Electrocochleography (ECOG) and auditory brainstem response (ABR) were tested in 36 normal-hearing young adults with a contralateral broadband noise presented 10 dB bellow the acoustic reflex threshold (ART). Results showed small but statistically significant changes to the latency and amplitude of certain waves in both ECOG and ABR waveforms. The individual variability was large in the effect of contralateral noise on ECOG and ABR waves. A moderate, yet significant, correlation between the change of ECOG waves and the ART was found. Implication on studies of the olivocochlear efferent function and clinical ABR tests of asymmetrical hearing loss will be discussed.

Summary:

RATIONALE: To investigate the olivocochlear efferent function, past studies examined effects of contralateral sounds on action potentials (AP) with ECOG procedures in animals and humans. However, results from those studies were inconsistent and inconclusive. In clinical audiology, contralateral masking with ABR measurements has been recommended to prevent crossover responses in patients with asymmetrical hearing loss, whereas data has been scarce concerning effects of contralateral sound on ABR components recorded in those patients. This study aimed to examine how contralateral noise effects ECOG and ABR waveforms in normal-hearing young adults. 

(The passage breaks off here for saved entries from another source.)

(* ===== verification/SqlIList.v ===== *)
(** Correctness of SQL_I_List: an intrusive list whose elements are linked
    through cells named by the caller. *)
From S2P Require Import Prelude Memory SqlList.
Import SQL_I_List.
Open Scope Z_scope.
Open Scope mem_scope.

(** [iseg m c es]: starting from cell [c], the elements [es] (each a pointer and
    its link cell) are linked and the last link is NULL. *)
Fixpoint iseg (m : mem) (c : loc) (es : list (loc * loc)) : Prop :=
  match es with
  | [] => m !! c = Some Vnull
  | (e, n) :: es => m !! c = Some (Vptr e) /\ iseg m n es
  end.

Fixpoint tail_cell (c : loc) (es : list (loc * loc)) : loc :=
  match es with [] => c | (_, n) :: es => tail_cell n es end.

Record irep (m : mem) (L : nat) (es : list (loc * loc)) : Prop := {
  irep_seg : iseg m (first L) es;
  irep_next : m !! next L = Some (Vptr (tail_cell (first L) es));
  irep_count : m !! elements L = Some (Vint (Z.of_nat (length es)));
  irep_small : Z.of_nat (length es) < 2 ^ 32;
  irep_nodup : NoDup (first L :: es.*2);
  irep_apart : forall n, n ∈ es.*2 -> n.1 <> L;
}.

Lemma tail_cell_in c es : tail_cell c es ∈ c :: es.*2.
Proof.
  revert c. induction es as [|[e n] es IH]; intros c; cbn; [left|]. right. apply (IH n).
Qed.

Lemma tail_cell_app c es fs : tail_cell c (es ++ fs) = tail_cell (tail_cell c es) fs.
Proof. revert c. induction es as [|[e n] es IH]; intros c; cbn; auto. Qed.
Lemma plist_push_back_ok m L ns a :
  I = fast_push_back -> prep m L ns -> avail m a -> a ∉ L :: ns ->
  exists m', push_back B C I L (a, 0%nat) m = Some (tt, m') /\ inserted m m' L ns [] a.
Proof using HB.
  intros HI [Hs Hc Hl Hnd] [[vn Hn] [vp Hp]] Ha. rewrite NoDup_cons_iff in Hnd. destruct Hnd as [HL _].
  destruct (at_cell_facts L ns a HL Ha) as (N1 & N2 & N3 & N4).
  rewrite not_elem_of_cons in Ha. destruct Ha as [HaL Ha].
  pose proof (dseg_end _ _ _ _ _ _ Hs) as He. fold (at_cell L ns) in He, Hl.
  assert (Hend : last_cell (m_first L) (ns ++ [a]) = (a, nf)) by (by rewrite dend_app).
  unfold m_counter, m_last, m_first in *. remember (at_cell L ns) as e eqn:Ee.
  unfold push_back, next_ptr, prev_ptr, counter_inc, set_last, get_last, m_counter, m_last. cbn [fst].
  policies Hc Hl; try discriminate; prun; eexists; (split; [reflexivity|]).
  all: split; unfold m_first, m_counter, m_last, obj; rewrite <- ?Ee, ?Hend, ?Nat.add_0_r; cbn [dhead];
    [ lk | lk | lk | exact Logic.I | intros; first [congruence | rewrite ?u32_succ; lk]
    | intros; first [congruence | lk] | rewrite Ee; untouched ].
Qed.

Lemma insert_after_ok m L xs pos ys a :
  prep m L (xs ++ pos :: ys) -> avail m a -> a ∉ L :: xs ++ pos :: ys ->
  exists m', insert_after B C I L (Vptr (pos, 0%nat)) (a, 0%nat) m = Some (tt, m') /\
    inserted m m' L (xs ++ [pos]) ys a.
Proof using HB.
  intros [Hs Hc Hl Hnd] [[vn Hn] [vp Hp]] Ha.
  rewrite not_elem_of_cons, not_elem_of_app, not_elem_of_cons in Ha. destruct Ha as (HaL & Hax & Hap & Hay).
  rewrite NoDup_cons_iff, not_elem_of_app, not_elem_of_cons in Hnd. destruct Hnd as [(HLx & HLp & HLy) Hnd].
  apply NoDup_app_iff in Hnd as (_ & _ & Hnd). apply NoDup_cons_iff in Hnd as [Hpy _].
  pose proof Hs as Hs'. apply dseg_app in Hs' as [_ (_ & _ & Hy)].
  pose proof (dseg_head _ _ _ _ _ _ Hy) as Hpn.
  assert (Hat : at_cell L (xs ++ [pos]) = (pos, nf)) by (unfold at_cell; by rewrite dend_app).
  assert (Hlen : length (xs ++ pos :: ys) = (length (xs ++ [pos]) + length ys)%nat)
    by (rewrite !length_app; cbn; lia). rewrite Hlen in Hc.
  unfold insert_after, next_ptr, prev_ptr, counter_inc, set_last, m_counter, m_last in *. cbn [is_ptr negb].
  destruct ys as [|y ys]; cbn [dhead] in *.
  - assert (Hend : last_cell (m_first L) ((xs ++ [pos]) ++ [a]) = (a, nf)) by (by rewrite !dend_app).
    policies Hc Hl; prun; eexists; (split; [reflexivity|]).
    all: split; unfold m_counter, m_last, obj; rewrite ?Hat, ?Hend; cbn [dhead];
      [ lk | lk | lk | exact Logic.I | intros; first [congruence | rewrite ?u32_succ; lk]
      | intros; first [congruence | lk] | rewrite <- Hat; untouched ].
  - rewrite not_elem_of_cons in *. destruct Hay as [Hay _], HLy as [HLy _], Hpy as [Hpy _], Hy as (_ & Hyp & _).
    assert (Hend : last_cell (m_first L) ((xs ++ [pos]) ++ a :: y :: ys) = last_cell (m_first L) (xs ++ pos :: y :: ys))
      by (by rewrite !dend_app). 
    policies Hc Hl; prun; eexists; (split; [reflexivity|]).
    all: split; unfold m_counter, m_last, obj; rewrite ?Hat, ?Hend; cbn [dhead];
      [ lk | lk | lk | lk | intros; first [congruence | rewrite ?u32_succ; lk]
      | intros; first [congruence | lk] | rewrite <- Hat; untouched ].
Qed.

Lemma plist_remove_ok m L xs a ys :
  prep m L (xs ++ a :: ys) ->
  exists m', remove B C I L (a, 0%nat) m = Some (tt, m') /\ removed m m' L xs ys a.
Proof using HB.
  intros [Hs Hc Hl Hnd].
  rewrite NoDup_cons_iff, not_elem_of_app, not_elem_of_cons in Hnd. destruct Hnd as [(HLx & HLa & HLy) Hnd].
  apply NoDup_app_iff in Hnd as (_ & Hxy & Hnd). apply NoDup_cons_iff in Hnd as [Hay _].
  assert (Hax : a ∉ xs) by (intros Hin; apply (Hxy a Hin); left).
  apply dseg_app in Hs as [Hx (_ & Hap & Hy)].
  pose proof (dseg_head _ _ _ _ _ _ Hy) as Han. pose proof (dseg_end _ _ _ _ _ _ Hx) as He.
  destruct (at_cell_facts L xs a HLx ltac:(by apply not_elem_of_cons)) as (N1 & N2 & N3 & N4).
  fold (at_cell L xs) in *. remember (at_cell L xs) as e eqn:Ee.
  assert (Hlen : u32 (Z.of_nat (length (xs ++ a :: ys)) - 1) = u32 (Z.of_nat (length xs + length ys)))
    by (rewrite length_app; f_equal; cbn; lia).
  unfold remove, next_ptr, prev_ptr, counter_dec, set_last, m_counter, m_last in *. cbn [fst].
  destruct ys as [|y ys]; cbn [dhead is_ptr] in *.
  - policies Hc Hl; prun; eexists; (split; [reflexivity|]).
    all: split; unfold m_counter, m_last, obj; rewrite <- ?Ee; cbn [dhead]; rewrite ?app_nil_r;
      [ lk | exact Logic.I | intros; first [congruence | rewrite ?u32_pred, ?Hlen; lk]
      | intros; first [congruence | fold (at_cell L xs); rewrite <- ?Ee; lk] | split; lk | rewrite Ee; untouched ].
  - rewrite not_elem_of_cons in *. destruct Hay as [Hay _], HLy as [HLy _], Hy as (_ & Hyp & _).
    assert (N5 : e <> (y, pf)) by (rewrite Ee; apply at_cell_prev; congruence).
    assert (Hend : last_cell (m_first L) (xs ++ a :: y :: ys) = last_cell (m_first L) (xs ++ y :: ys))
      by (by rewrite !dend_app). rewrite Hend in Hl.
    policies Hc Hl; prun; eexists; (split; [reflexivity|]).
    all: split; unfold m_counter, m_last, obj; rewrite <- ?Ee; cbn [dhead];
      [ lk | lk | intros; first [congruence | rewrite ?u32_pred, ?Hlen; lk]
      | intros; first [congruence | lk] | split; lk | rewrite Ee; untouched ].
Qed.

Methods: Data was collected from 36 qualified participants (mean age: 23.3 (± 3.2) years). Each participant met stringent subject inclusion criterions (e.g., negative otoscopic screening, single-peak 226-Hz tympanogram with the TPP between ± 50 daPa, air and bone-conduction thresholds within normal limits). The test ear was randomly selected for each participant. Contralateral acoustic reflex thresholds were tested using broadband noise and were obtained via a threshold seek method requiring two repeatable ≥ 0.03 mmho deflections.

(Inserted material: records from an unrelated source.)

Lemma ilist_run_cmd_ok m L ns c r ns' :
  ilrep m L ns -> (forall a, a ∈ new_elements c -> a <> L /\ avail m a) ->
  astep c ns = Some (r, ns') ->
  exists m', run_cmd L c m = Some (r, m') /\ ilrep m' L ns' /\ keeps m m' L.
Proof.
  intros Hp Hnew Hs. pose proof (dseg_head _ _ _ _ _ _ (il_seg _ _ _ Hp)) as Hhd.
  pose proof (il_nodup _ _ _ Hp) as Hnd. apply NoDup_cons_iff in Hnd as [HLn _].
  destruct c as [a|a|a| | | |a]; cbn [astep run_cmd new_elements] in *.
  - destruct (decide (a ∈ ns)); [done|]. injection Hs as <- <-. destruct (Hnew a ltac:(left)) as [HaL Hav].
    assert (Ha : a ∉ L :: ns) by (by apply not_elem_of_cons).
    destruct (ilist_append_ok m L ns a Hp Hav Ha) as (m' & E & Hi).
    exists m'. rewrite (run_bind _ _ _ _ _ E). split; [done|].
    split; [by apply (ilrep_linked m m' L [] ns a)|by eapply linked_keeps].
  - destruct (decide (a ∈ ns)); [done|]. injection Hs as <- <-. destruct (Hnew a ltac:(left)) as [HaL Hav].
    assert (Ha : a ∉ L :: ns) by (by apply not_elem_of_cons).
    destruct (ilist_push_back_ok m L ns a Hp Hav Ha) as (m' & E & Hi).
    exists m'. rewrite (run_bind _ _ _ _ _ E). split; [done|].
    split; [apply (ilrep_linked m m' L ns [] a); rewrite ?app_nil_r; done|by eapply linked_keeps].
  - destruct (decide (a ∈ ns)) as [Ha|]; [|done]. injection Hs as <- <-.
    destruct (split_at a ns Ha) as (xs & ys & -> & Hax).
    destruct (unlink_ok m L xs a ys Hp) as (m' & E & Hi).
    exists m'. rewrite (run_bind _ _ _ _ _ E), delete_element_eq by done. split; [done|].
    split; [by eapply ilrep_unlinked|by eapply unlinked_keeps].
  - injection Hs as <- <-. unfold get. unfold first, last in *. destruct ns as [|a ns]; cbn [dhead] in Hhd.
    + exists m. mrun. rewrite bool_decide_eq_true_2 by done. split; [done|]. by split; [|intros ?].
    + destruct (unlink_ok m L [] a ns Hp) as (m' & E & Hi).
      exists m'. unfold obj in Hhd. mrun.
      rewrite bool_decide_eq_false_2 by (intros [= ->]; apply HLn; left). mrun.
      rewrite (run_bind _ _ _ _ _ E). split; [done|].
      split; [by apply (ilrep_unlinked m m' L [] ns a)|by eapply unlinked_keeps].
  - injection Hs as <- <-. exists m. unfold head. unfold first, last in *. mrun.
    split; [|by split; [|intros ?]]. destruct ns as [|a ns]; cbn [dhead].
    + by rewrite bool_decide_eq_true_2.
    + rewrite bool_decide_eq_false_2 by (intros [= ->]; apply HLn; left). done.
  - injection Hs as <- <-. exists m. unfold is_empty. unfold first, last in *. mrun.
    split; [|by split; [|intros ?]]. destruct ns as [|a ns]; cbn [dhead].
    + by rewrite bool_decide_eq_true_2.
    + rewrite bool_decide_eq_false_2 by (intros [= ->]; apply HLn; left). done.
  - destruct (decide (a ∈ ns)) as [Ha|]; [|done]. injection Hs as <- <-.
    exists m. rewrite (run_bind _ _ _ _ _ (last_is_last m L ns a Hp Ha)). split; [done|]. by split; [|intros ?].
Qed.

Lemma ilist_run_cmds_ok L cs : forall m ns rs ns',
  ilrep m L ns -> (forall c a, c ∈ cs -> a ∈ new_elements c -> a <> L /\ avail m a) ->
  arun cs ns = Some (rs, ns') ->
  exists m', run_cmds L cs m = Some (rs, m') /\ ilrep m' L ns' /\ keeps m m' L.
Proof.
  induction cs as [|c cs IH]; intros m ns rs ns' Hp Hnew Hr; cbn [arun run_cmds] in *.
  - injection Hr as <- <-. exists m. split; [done|]. by split; [|intros ?].
  - destruct (astep c ns) as [[r ns1]|] eqn:Es; [|done].
    destruct (arun cs ns1) as [[rs1 ns2]|] eqn:Er; [|done]. injection Hr as <- <-.
    destruct (ilist_run_cmd_ok m L ns c r ns1 Hp) as (m1 & E1 & Hp1 & Ht1); [|done|].
    { intros a Ha. apply (Hnew c); [left|done]. }
    destruct (IH m1 ns1 rs1 ns2 Hp1) as (m2 & E2 & Hp2 & Ht2); [|done|].
    { intros c' a Hc Ha. destruct (Hnew c' a ltac:(by right) Ha) as [? ?]. split; [done|]. by apply Ht1. }
    exists m2. rewrite (run_bind _ _ _ _ _ E1), (run_bind _ _ _ _ _ E2). split; [done|].
    split; [done|]. intros n Hn Hav. by apply Ht2, Ht1.
Qed.

(** * Iterating, and moving the elements to another list *)

(** [n] calls of [next] *)
Fixpoint next_n (n : nat) (it : base_ilist_iterator.iterator) : M (list val) :=
  match n with
  | O => ret []
  | S n => let* r := base_ilist_iterator.next it in let* vs := next_n n r.2 in ret (r.1 :: vs)
  end.

Lemma next_element m L e n cur :
  m !! e = Some (obj n) -> n <> L ->
  base_ilist_iterator.next (base_ilist_iterator.mkIterator L e cur) m =
    Some ((obj n, base_ilist_iterator.mkIterator L (n, 1%nat) (obj n)), m).
Proof.
  intros He Hn. unfold base_ilist_iterator.next. cbn [base_ilist_iterator.el base_ilist_iterator.it_list].
  unfold obj in *. mrun. rewrite bool_decide_eq_false_2 by (unfold last; intros [= ->]; done). mrun. done.
Qed.

(** The sentinel of another list is not recognised. *)
Lemma next_sentinel m L N e cur :
  N <> L -> m !! e = Some (Vptr (last L)) ->
  base_ilist_iterator.next (base_ilist_iterator.mkIterator N e cur) m =
    Some ((Vptr (last L), base_ilist_iterator.mkIterator N (L, 2%nat) (Vptr (last L))), m).
Proof.
  intros Hn He. unfold base_ilist_iterator.next. cbn [base_ilist_iterator.el base_ilist_iterator.it_list].
  unfold last in *. mrun. rewrite bool_decide_eq_false_2 by (intros [= ->]; done). mrun. done.
Qed.

(** Following the chain [ns] from the cell [e]. *)
Lemma next_n_chain m L ns : forall e cur t k,
  iseg m e ns t -> L ∉ ns ->
  next_n (length ns + k) (base_ilist_iterator.mkIterator L e cur) m =
    match next_n k (base_ilist_iterator.mkIterator L (last_cell e ns) (default cur (obj <$> list.last ns))) m with
    | Some (vs, m') => Some (map obj ns ++ vs, m')
    | None => None
    end.
Proof.
  induction ns as [|n ns IH]; intros e cur t k Hs HL.
  - cbn. by destruct (next_n k _ m) as [[vs m']|].
  - rewrite not_elem_of_cons in HL. destruct HL as [HLn HL], Hs as (He & _ & Hs).
    cbn [length Nat.add next_n]. rewrite (run_bind _ _ _ _ _ (next_element m L e n cur He ltac:(congruence))).
    cbn [fst snd]. unfold bind at 1. rewrite (IH _ (obj n) t k Hs HL). cbn [dend].
    replace (default (obj n) (obj <$> list.last ns)) with (default cur (obj <$> list.last (n :: ns)))
      by (rewrite last_cons; by destruct (list.last ns)).
    by destruct (next_n k _ m) as [[vs m']|].
Qed.

Lemma move_elements_ok m L N ns :
  ilrep m L ns -> ilrep m N [] -> N ∉ L :: ns ->
  exists m', move_elements_to L N m = Some (tt, m') /\ ilrep m' L [] /\
    m' !! first N = Some (dhead ns (Vptr (last L))) /\
    (forall n f, n ∈ ns -> m' !! (n, f) = m !! (n, f)).
Proof.
  intros [Hs Hl [vx Hx] Hnd] [Hs' Hl' [vx' Hx'] _] HN. rewrite not_elem_of_cons in HN. destruct HN as [HNL HN].
  apply dseg_head in Hs, Hs'. apply NoDup_cons_iff in Hnd as [HLn _].
  unfold move_elements_to, is_empty, empty, ilink.prev, ilink.next, first, last in *. cbn [dhead fst snd] in *.
  irun. rewrite bool_decide_eq_true_2 by done. irun.
  eexists; split; [reflexivity|]. split; [|split].
  - split; unfold first, last; cbn [dseg dend]; [lk|lk|eexists; lk|apply NoDup_singleton].
  - lk.
  - intros n f Hn. rewrite !lookup_insert_ne; [done|..]; intros [= ? ?]; congruence.
Qed.

(** * Properties *)

(** C23: Any allowed succession of append (at the front), push_back, get, head,
    is_empty, is_last and [ilink::unlink] of a list's element returns what the
    same operations on a sequence return, and keeps the list linked in both
    directions between its head and its sentinel; elements that leave can be
    put back. *)
Theorem ilist_simulates_sequence (m : mem) (L : nat) (ns : list nat) (cs : list cmd)
    (rs : list result) (ns' : list nat) :
  ilrep m L ns -> (forall a, a ∈ mjoin (new_elements <$> cs) -> a <> L /\ avail m a) ->
  arun cs ns = Some (rs, ns') ->
  exists m', run_cmds L cs m = Some (rs, m') /\ ilrep m' L ns'.
Proof.
  intros Hp Hnew Hr. destruct (ilist_run_cmds_ok L cs m ns rs ns' Hp) as (m' & E & Hp' & _); [|done|by exists m'].
  intros c a Hc Ha. apply Hnew, list_elem_of_join. exists (new_elements c).
  split; [done|]. by apply list_elem_of_fmap_2.
Qed.

(** List 5, empty, and three unlinked elements; list 6, empty. *)
Definition ilist_mem : mem := list_to_map
  ([((5, 0)%nat, Vptr (5, 1)%nat); ((5, 1)%nat, Vptr (5, 0)%nat); ((5, 2)%nat, Vnull);
    ((6, 0)%nat, Vptr (6, 1)%nat); ((6, 1)%nat, Vptr (6, 0)%nat); ((6, 2)%nat, Vnull)] ++
   ((fun n => ((n, 0)%nat, Vnull)) <$> [10; 11; 12]%nat) ++
   ((fun n => ((n, 1)%nat, Vnull)) <$> [10; 11; 12]%nat)).

Lemma ilist_mem_rep L : L ∈ [5; 6]%nat -> ilrep ilist_mem L [].
Proof.
  rewrite !elem_of_cons, elem_of_nil. intros [->|[->|[]]];
    (split; [reflexivity|reflexivity|eexists; reflexivity|apply NoDup_singleton]).
Qed.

Both ABR and ECOG measurements were conducted with 100 μs clicks presented at 85 dB nHL with a rate of 9.1/sec for a minimum of 1500 sweeps. Bandpass filtering was 10-2000 Hz for ECOG and 30-3000 Hz for ABR tests. For both ECOG and ABR, two tests were run, a baseline test and a test with a broadband noise presented to the contralateral ear 10 dB below the ART. For each test, two repeatable waveforms were obtained. Visible waves were marked: for ECOG, summating potential (SP) and AP, and for ABR, SP and waves I, III, and V. The amplitude and latency were determined for all waves.

Results: All qualified participants had results within normative ranges for measured ECOG and ABR waveforms. In the presence of contralateral noise, the mean latency change was a small increase (< 0.05 ms) for a few waves, whereas statistical significance was only found with SP in the ECOG waveform and ABR wave III (p < 0.05, Wilcoxon signed-rank test). While the amplitude was altered on average (< 0.1 µV) for most waves, only SP in the ABR waveform significantly increased and ABR wave V significantly decreased (p < 0.05, paired t-test). The variability was large for the changes of all ECOG and ABR components. The change in ECOG waves (SP and AP) had a moderate, negative correlation with the ART, which was significant (p < 0.01, Pearson product-moment correlation). 

Conclusions: This study demonstrates that contralateral noise effects on both ECOG and ABR waveforms are small in mean data due to large individual variability, which correlates with the individual difference in ART.  The results suggest that assessment of the olivocochlear efferent function with evoked potentials is highly variable. This may be a consequence of neural adaptation or fatigue due to continuous presentation of both the ipsilateral stimulus and contralateral masking sound. As a procedure in ABR tests of asymmetrical hearing loss, contralateral masking may alter ABR amplitudes of some waves in some patients, if not all. Additional studies are warranted.